Lemma columns_sum g lo hi x0 y0 y1 :
  y0 ≤ y1 → 0 ≤ lo ≤ hi → hi ≤ 255 →
  (∀ y x, y0 ≤ y < y1 → x0 ≤ x < x0 + 5 → within g 0 255 y x ∧ (x0 + 2 ≤ x → within g lo hi y x)) →
  let l := range_of y0 y1 ≫= row_samples g x0 (x0 + 5) in
  zlen l = 15 * (y1 - y0) ∧ 9 * lo * (y1 - y0) ≤ sum_of l ≤ (9 * hi + 6 * 255) * (y1 - y0).
Proof.
  intros Hy Hlo Hhi Hg l. rewrite <- (zlen_range y0 y1) by done. subst l.
  assert (∀ y, y ∈ range_of y0 y1 → 9 * lo ≤ sum_of (row_samples g x0 (x0 + 5) y) ≤ 9 * hi + 6 * 255 ∧
    zlen (row_samples g x0 (x0 + 5) y) = 15) as Hr.
  { intros y Hin. unfold range_of in Hin. apply elem_of_seqZ in Hin. unfold row_samples. rewrite range_five.
    cbn [mbind list_bind]. rewrite app_nil_r, !sum_of_app. unfold zlen. rewrite !length_app.
    assert (∀ x, x0 ≤ x < x0 + 5 → 0 ≤ sum_of (pixel_samples g y x) ≤ 765 ∧ zlen (pixel_samples g y x) = 3 ∧
      (x0 + 2 ≤ x → 3 * lo ≤ sum_of (pixel_samples g y x) ≤ 3 * hi)) as Hp.
    { intros x Hx. destruct (Hg y x ltac:(lia) Hx) as [Ha Hb]. destruct (pixel_sum g 0 255 y x Ha).
      split; [lia|]. split; [done|]. intros Hxx. by apply pixel_sum, Hb. }
    pose proof (Hp x0 ltac:(lia)). pose proof (Hp (x0 + 1) ltac:(lia)). pose proof (Hp (x0 + 2) ltac:(lia)).
    pose proof (Hp (x0 + 3) ltac:(lia)). pose proof (Hp (x0 + 4) ltac:(lia)). unfold zlen in *. lia. }
  destruct (sum_bind_bounds _ _ _ _ _ Hr) as [Hb Hl]. lia.
Qed.

(** A block whose pixels lie in a band where they are not exposed. *)
Lemma block_sum g s p lo hi : (s, p) ∈ sides → 0 ≤ lo ≤ hi → hi ≤ 255 →
  (∀ y x, in_block w h p y x = true →
     within g 0 255 y x ∧ (exposed s p y x = false → within g lo hi y x)) →
  let l := block_samples w h g p in
  0 < zlen l ∧ 3 * lo * zlen l ≤ 5 * sum_of l ≤ (3 * hi + 2 * 255) * zlen l.
Proof.
  intros Hsp Hlo Hhi Hg. pose proof (sides_shape s p Hsp) as Hsh. unfold block_samples, exposed, in_block in *.
  destruct (block w h p) as [[[y0 y1] x0] x1]. destruct Hsh as (Hy0 & Hy1 & Hx0 & Hx1 & Hs). cbv zeta.
  change (λ y, range_of x0 x1 ≫= λ x, sample w g y x <$> [0; 1; 2]) with (row_samples g x0 x1).
  assert (∀ y x, y0 ≤ y < y1 → x0 ≤ x < x1 → (y0 <=? y) && (y <? y1) && (x0 <=? x) && (x <? x1) = true) as Hin by lia.
  destruct s; destruct Hs as [-> Hlt].
  - destruct (rows_sum g lo hi x0 x1 y0 (λ y, y0 + 3 <=? y)) as [Hl Hb]; [lia..| |lia|].
    + intros y x Hy Hx. by apply Hg, Hin.
    + rewrite Hl. nia.
  - destruct (columns_sum g lo hi x0 y0 y1) as [Hl Hb]; [lia..| |].
    + intros y x Hy Hx. destruct (Hg y x (Hin y x Hy Hx)) as [Ha Hn]. split; [done|]. intros. apply Hn. lia.
    + rewrite Hl. nia.
  - destruct (rows_sum g lo hi x0 x1 y0 (λ y, y <=? y0 + 1)) as [Hl Hb]; [lia..| |lia|].
    + intros y x Hy Hx. by apply Hg, Hin.
    + rewrite Hl. nia.
  - destruct (rows_sum g lo hi x0 x1 y0 (λ y, y <=? y0 + 1)) as [Hl Hb]; [lia..| |lia|].
    + intros y x Hy Hx. by apply Hg, Hin.
    + rewrite Hl. nia.
Qed.

(** * Decoding a frame that was altered *)

(** A sample after encoding and decoding. *)
Definition near (a b : Z) : Prop := Z.abs (a - b) ≤ 23 ∧ 0 ≤ b ≤ 255.

Definition is_bit (b : Z) : Prop := b = 0 ∨ b = 1.

Lemma index_pixel y x c : 0 ≤ y < h → 0 ≤ x < w → 0 ≤ c < 3 →
  let i := Z.to_nat ((y * w + x) * 3 + c) in
  (i < Z.to_nat (w * h * 3))%nat ∧ Z.of_nat i / 3 / w = y ∧ Z.of_nat i / 3 mod w = x.
Proof.
  intros Hy Hx Hc i. assert (y * w + x < h * w) by nia. subst i. rewrite Z2Nat.id by nia.
  replace (((y * w + x) * 3 + c) / 3) with (y * w + x) by (apply (Z.div_unique _ _ _ c); lia).
  split; [lia|]. split; [symmetry; apply (Z.div_unique _ _ _ x); lia|symmetry; apply (Z.mod_unique _ _ y); lia].
Qed.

PROBLEM DESCRIPTION – Each line from the top of the material above through the line with "zlen (row_samples g" must be echoed exactly, and no other line.

WRITTEN RESPONSE –
Lemma columns_sum g lo hi x0 y0 y1 :
  y0 ≤ y1 → 0 ≤ lo ≤ hi → hi ≤ 255 →
  (∀ y x, y0 ≤ y < y1 → x0 ≤ x < x0 + 5 → within g 0 255 y x ∧ (x0 + 2 ≤ x → within g lo hi y x)) →
  let l := range_of y0 y1 ≫= row_samples g x0 (x0 + 5) in
  zlen l = 15 * (y1 - y0) ∧ 9 * lo * (y1 - y0) ≤ sum_of l ≤ (9 * hi + 6 * 255) * (y1 - y0).
Proof.
  intros Hy Hlo Hhi Hg l. rewrite <- (zlen_range y0 y1) by done. subst l.
  assert (∀ y, y ∈ range_of y0 y1 → 9 * lo ≤ sum_of (row_samples g x0 (x0 + 5) y) ≤ 9 * hi + 6 * 255 ∧
    zlen (row_samples g x0 (x0 + 5) y) = 15) as Hr.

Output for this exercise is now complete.